||5R01CA241410-04 Interpret this number
||Precision Prostate Cancer Screening with Genetically Adjusted Prostate-Specific Antigen Levels
The United States Preventive Services Task Force (USPSTF) recently graded the use of prostate-specific
antigen (PSA) to screen for prostate cancer (PCa) a “C”: “For men aged 55 to 69 years, the decision to
undergo periodic PSA-based screening for prostate cancer should be an individual one and should include
discussion of the potential benefits and harms of screening with their clinician.” The USPSTF decided that PSA
screening as it currently exists is inadequate for widespread implementation. It is thus important to ask the
question how PSA screening can be improved to reduce overdiagnosis, overtreatment, and PCa mortality.
Evidence suggests that the incorporation of genetic factors into PSA screening decisions could do just that.
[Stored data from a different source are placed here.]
(** [a] is [b] up to rounding: every component of [a] is within the
    relative error [eps] of the one of [b], with the absolute slack
    [eta] for components that underflow. *)
Definition vnear (eps eta : Q) (a b : Vector) : Prop :=
  Qabs (vx a - vx b) <= eps * Qabs (vx b) + eta /\
  Qabs (vy a - vy b) <= eps * Qabs (vy b) + eta /\
  Qabs (vz a - vz b) <= eps * Qabs (vz b) + eta.

(** Every component of [v] is within [bound] in magnitude. *)
Definition vbounded (bound : Q) (v : Vector) : Prop :=
  Qabs (vx v) <= bound /\ Qabs (vy v) <= bound /\ Qabs (vz v) <= bound.
End mathutils.

(** The [coordinate_system] enum of both operators. *)
Inductive CoordinateSystem := BLENDER | WEBXR.

#[global] Instance CoordinateSystem_eq_dec : EqDecision CoordinateSystem.
Proof. solve_decision. Defined.

(* ================================================================== *)
(** * Decoded JSON, as [json.load] returns it *)
(* ================================================================== *)

(** A [dict] is kept as the list of its items; keys are distinct in a
    decoded object and [assoc] reads the first match.  A number is kept
    as the rational written in the document; where the code multiplies
    it as a float, [py_float] takes the double it decodes to. *)
Inductive json :=
  | JNull
  | JBool (b : bool)
  | JNum (x : Q)
  | JStr (s : string)
  | JArr (items : list json)
  | JObj (items : list (string * json)).

Module py.
(** The value under a key of a [dict]. *)
Fixpoint assoc (k : string) (m : list (string * json)) : option json :=
  match m with
  | [] => None
  | (k', v) :: m' => if String.eqb k k' then Some v else assoc k m'
  end.

(** [k in j] for a string [k]. *)
Definition contains (k : string) (j : json) : Result bool :=
  match j with
  | JObj m => Ok (match assoc k m with Some _ => true | None => false end)
  | JArr l =>
      Ok (existsb (fun x => match x with JStr s => String.eqb s k | _ => false end) l)
  | JStr s => Ok (match String.index 0 k s with Some _ => true | None => false end)
  | _ => Raise TypeError
  end.

(** [j[k]] for a string [k]. *)
Definition getitem (j : json) (k : string) : Result json :=
  match j with
  | JObj m =>
    match assoc k m with
    | Some v => Ok v
    | None => Raise (KeyError ("'" +:+ k +:+ "'"))
    end
  | _ => Raise TypeError
  end.

(** [j[i]] for a non-negative index [i]. *)
Definition index (j : json) (i : nat) : Result json :=
  match j with
  | JArr l => match nth_error l i with Some v => Ok v | None => Raise IndexError end
  | JStr s =>
      match String.get i s with
      | Some c => Ok (JStr (String c EmptyString))
      | None => Raise IndexError
      end
  | JObj _ => Raise (KeyError (pretty i))
  | _ => Raise TypeError
  end.

(** [bool(j)]. *)
Definition truthy (j : json) : bool :=
  match j with
  | JNull => false
  | JBool b => b
  | JNum x => negb (Qeq_bool x 0)
  | JStr s => negb (String.eqb s "")
  | JArr l => match l with [] => false | _ => true end
  | JObj m => match m with [] => false | _ => true end
  end.

(** The value as a float, where Python accepts it as a number. *)
Definition as_float (j : json) : Result Q :=
  match j with
  | JNum x => Ok x
  | JBool b => Ok (if b then 1%Q else 0%Q)
  | _ => Raise TypeError
  end.

(** [isinstance(j, list)]. *)
Definition isinstance_list (j : json) : bool :=
  match j with JArr _ => true | _ => false end.

(** The elements of a list value. *)
Definition items (j : json) : list json :=
  match j with JArr l => l | _ => [] end.
End py.

(* ================================================================== *)
(** * The host: scene, objects and keyframe tracks *)
(* ================================================================== *)

Inductive RotationMode :=
  QUATERNION | XYZ | XZY | YXZ | YZX | ZXY | ZYX | AXIS_ANGLE.

#[global] Instance RotationMode_eq_dec : EqDecision RotationMode.
Proof. solve_decision. Defined.

(** [rotation_euler]: three angles and the axis order. *)
Record Euler := mkEuler { ex : Q; ey : Q; ez : Q; order : string }.

Inductive Interpolation := CONSTANT | LINEAR | BEZIER.
Inductive HandleType := FREE | ALIGNED | VECTOR | AUTO | AUTO_CLAMPED.

(** One keyframe point of a channel; the frame it sits on is its key in
    the channel's track. *)
Record Keyframe (V : Type) := mkKeyframe {
  co : V;
  interpolation : Interpolation;
  handle_left_type : HandleType;
  handle_right_type : HandleType }.
Arguments mkKeyframe {V} _ _ _ _.
Arguments co {V} _.
Arguments interpolation {V} _.
Arguments handle_left_type {V} _.
Arguments handle_right_type {V} _.

(** An action with the two channels the operators touch.  A track maps
    a frame index to the keyframe on it: inserting on an occupied frame
    replaces the keyframe. *)
Record Action := mkAction {
  action_name : string;
  location_track : gmap Z (Keyframe Vector);
  rotation_track : gmap Z (Keyframe Quaternion) }.

(** [obj.animation_data]: present or not, with or without an action. *)
Record AnimData := mkAnimData { action : option Action }.

Inductive ObjectType := CAMERA | MESH | EMPTY | LIGHT.

Record Object := mkObject {
  name : string;
  type : ObjectType;
  location : Vector;
  rotation_mode : RotationMode;
  rotation_quaternion : Quaternion;
  rotation_euler : Euler;
  animation_data : option AnimData;
  id_props : gmap string json;
  selected : bool }.

Inductive Report :=
  | ERROR (msg : string)
  | INFO (msg : string).

(** The host state.  Objects are referred to by their position in
    [objects]; [scene_camera] is [context.scene.camera]. *)
Record Host := mkHost {
  objects : list Object;
  scene_camera : option nat;
  active_object : option nat;
  collection : list nat;
  frame_start : Z;
  frame_end : Z;
  frame_current : Z;
  fps : Z;
  new_key_interpolation : Interpolation;
  new_key_handle : HandleType;
  app_version : list Z;
  reports : list Report }.

Inductive Outcome := FINISHED | CANCELLED.

(** ** Field updates *)

Definition with_location (v : Vector) (o : Object) : Object :=
  mkObject (name o) (type o) v (rotation_mode o) (rotation_quaternion o)
    (rotation_euler o) (animation_data o) (id_props o) (selected o).
Definition with_rotation_mode (m : RotationMode) (o : Object) : Object :=
  mkObject (name o) (type o) (location o) m (rotation_quaternion o)
    (rotation_euler o) (animation_data o) (id_props o) (selected o).
Definition with_rotation_quaternion (q : Quaternion) (o : Object) : Object :=
  mkObject (name o) (type o) (location o) (rotation_mode o) q
    (rotation_euler o) (animation_data o) (id_props o) (selected o).
Definition with_animation_data (a : option AnimData) (o : Object) : Object :=
  mkObject (name o) (type o) (location o) (rotation_mode o) (rotation_quaternion o)
    (rotation_euler o) a (id_props o) (selected o).
Definition with_id_prop (k : string) (v : json) (o : Object) : Object :=
  mkObject (name o) (type o) (location o) (rotation_mode o) (rotation_quaternion o)
    (rotation_euler o) (animation_data o) (<[k := v]> (id_props o)) (selected o).
Definition with_selected (b : bool) (o : Object) : Object :=
  mkObject (name o) (type o) (location o) (rotation_mode o) (rotation_quaternion o)
    (rotation_euler o) (animation_data o) (id_props o) b.

Definition with_objects (l : list Object) (h : Host) : Host :=
  mkHost l (scene_camera h) (active_object h) (collection h) (frame_start h)
    (frame_end h) (frame_current h) (fps h) (new_key_interpolation h)
    (new_key_handle h) (app_version h) (reports h).
Definition with_scene_camera (c : option nat) (h : Host) : Host :=
  mkHost (objects h) c (active_object h) (collection h) (frame_start h)
    (frame_end h) (frame_current h) (fps h) (new_key_interpolation h)
    (new_key_handle h) (app_version h) (reports h).
Definition with_active_object (c : option nat) (h : Host) : Host :=
  mkHost (objects h) (scene_camera h) c (collection h) (frame_start h)
    (frame_end h) (frame_current h) (fps h) (new_key_interpolation h)
    (new_key_handle h) (app_version h) (reports h).
Definition with_collection (c : list nat) (h : Host) : Host :=
  mkHost (objects h) (scene_camera h) (active_object h) c (frame_start h)
    (frame_end h) (frame_current h) (fps h) (new_key_interpolation h)
    (new_key_handle h) (app_version h) (reports h).
Definition with_frame_start (n : Z) (h : Host) : Host :=
  mkHost (objects h) (scene_camera h) (active_object h) (collection h) n
    (frame_end h) (frame_current h) (fps h) (new_key_interpolation h)
    (new_key_handle h) (app_version h) (reports h).
Definition with_frame_end (n : Z) (h : Host) : Host :=
  mkHost (objects h) (scene_camera h) (active_object h) (collection h) (frame_start h)
    n (frame_current h) (fps h) (new_key_interpolation h)
    (new_key_handle h) (app_version h) (reports h).
Definition with_frame_current (n : Z) (h : Host) : Host :=
  mkHost (objects h) (scene_camera h) (active_object h) (collection h) (frame_start h)
    (frame_end h) n (fps h) (new_key_interpolation h)
    (new_key_handle h) (app_version h) (reports h).
Definition with_fps (n : Z) (h : Host) : Host :=
  mkHost (objects h) (scene_camera h) (active_object h) (collection h) (frame_start h)
    (frame_end h) (frame_current h) n (new_key_interpolation h)
    (new_key_handle h) (app_version h) (reports h).
Definition with_reports (r : list Report) (h : Host) : Host :=
  mkHost (objects h) (scene_camera h) (active_object h) (collection h) (frame_start h)
    (frame_end h) (frame_current h) (fps h) (new_key_interpolation h)
    (new_key_handle h) (app_version h) r.

(* ================================================================== *)
(** * Operator code: state over the host, with exceptions *)
(* ================================================================== *)

(** A computation reads and changes the host and either returns or
    raises; the host state it leaves is kept in both cases. *)
Definition M (A : Type) : Type := Host -> Host * Result A.

Definition ret {A} (a : A) : M A := fun h => (h, Ok a).
Definition raise {A} (e : Exception) : M A := fun h => (h, Raise e).
Definition bind {A B} (m : M A) (k : A -> M B) : M B :=
  fun h =>
    match m h with
    | (h', Ok a) => k a h'
    | (h', Raise e) => (h', Raise e)
    end.

Declare Scope op_scope.
Delimit Scope op_scope with op.
Notation "x <- m ;; k" := (bind m (fun x => k))
  (at level 100, m at next level, right associativity) : op_scope.
Notation "m ;; k" := (bind m (fun _ => k))
  (at level 100, right associativity) : op_scope.
Open Scope op_scope.

(** A pure Python expression that may raise. *)
Definition lift {A} (r : Result A) : M A := fun h => (h, r).

Definition gets {A} (f : Host -> A) : M A := fun h => (h, Ok (f h)).
Definition modify (f : Host -> Host) : M unit := fun h => (f h, Ok tt).

(** [try: body  except Exception as e: handler(e)]. *)
Definition try_except {A} (body : M A) (handler : Exception -> M A) : M A :=
  fun h =>
    match body h with
    | (h', Ok a) => (h', Ok a)
    | (h', Raise e) => handler e h'
    end.

(** [for x in l: body(x)]. *)
Fixpoint for_each {A} (l : list A) (body : A -> M unit) : M unit :=
  match l with
  | [] => ret tt
  | x :: l' => body x ;; for_each l' body
  end.

(** [self.report({level}, msg)]. *)
Definition report (r : Report) : M unit :=
  modify (fun h => with_reports (reports h ++ [r]) h).

Module bpy.
(** Reading an object through its reference. *)
Definition get_object (i : nat) : M Object :=
  fun h =>
    match objects h !! i with
    | Some o => (h, Ok o)
    | None => (h, Raise (HostError "StructRNA of type Object has been removed"))
    end.

(** Writing a field of an object through its reference. *)
Definition update_object (i : nat) (f : Object -> Object) : M unit :=
  o <- get_object i ;;
  modify (fun h => with_objects (<[i := f o]> (objects h)) h).

(** [bpy.data.cameras.new] with [bpy.data.objects.new]: a fresh camera
    object with default transform, appended to the object table. *)
Definition new_camera (nm : string) : M nat :=
  fun h =>
    let o := mkObject nm CAMERA mathutils.zero XYZ mathutils.identity
               (mkEuler 0 0 0 "XYZ") None ∅ false in
    (with_objects (objects h ++ [o]) h, Ok (length (objects h))).

(** The action that receives a keyframe: the object's own, or a new one
    when it has none. *)
Definition the_action (o : Object) : Action :=
  match animation_data o with
  | Some (mkAnimData (Some a)) => a
  | _ => mkAction (name o +:+ "Action") ∅ ∅
  end.

(** [obj.keyframe_insert(data_path="location", frame=n)]: the current
    value is keyed at [n]. *)
Definition keyframe_insert_location (i : nat) (n : Z) : M unit :=
  ki <- gets new_key_interpolation ;;
  kh <- gets new_key_handle ;;
  update_object i (fun o =>
    let a := the_action o in
    with_animation_data
      (Some (mkAnimData (Some
         (mkAction (action_name a)
            (<[n := mkKeyframe (location o) ki kh kh]> (location_track a))
            (rotation_track a))))) o).

(** [obj.keyframe_insert(data_path="rotation_quaternion", frame=n)]. *)
Definition keyframe_insert_rotation_quaternion (i : nat) (n : Z) : M unit :=
  ki <- gets new_key_interpolation ;;
  kh <- gets new_key_handle ;;
  update_object i (fun o =>
    let a := the_action o in
    with_animation_data
      (Some (mkAnimData (Some
         (mkAction (action_name a)
            (location_track a)
            (<[n := mkKeyframe (rotation_quaternion o) ki kh kh]> (rotation_track a)))))) o).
PSA levels have been shown to be highly heritable, but the associated genetic variants that have been
identified thus far explain only some of the variation. Moreover, the variation explained is even smaller when
dealing with non-European populations. If we can determine the genetic factors that predispose individuals to
high PSA levels independently of PCa, we could then account for them as part of a new PSA screening
paradigm. We propose to do just this with a large-scale project combining data from 17 studies of men both
with and without PCa, all of whom have data on both PSA levels and genome-wide variants. In sum, the
studies consist of 653,076 men, including 106,326 men of African ancestry, 35,683 of Latino ancestry, and
10,001 of Asian ancestry. In Aim 1, we will undertake a multi-ancestry genome-wide association study (GWAS)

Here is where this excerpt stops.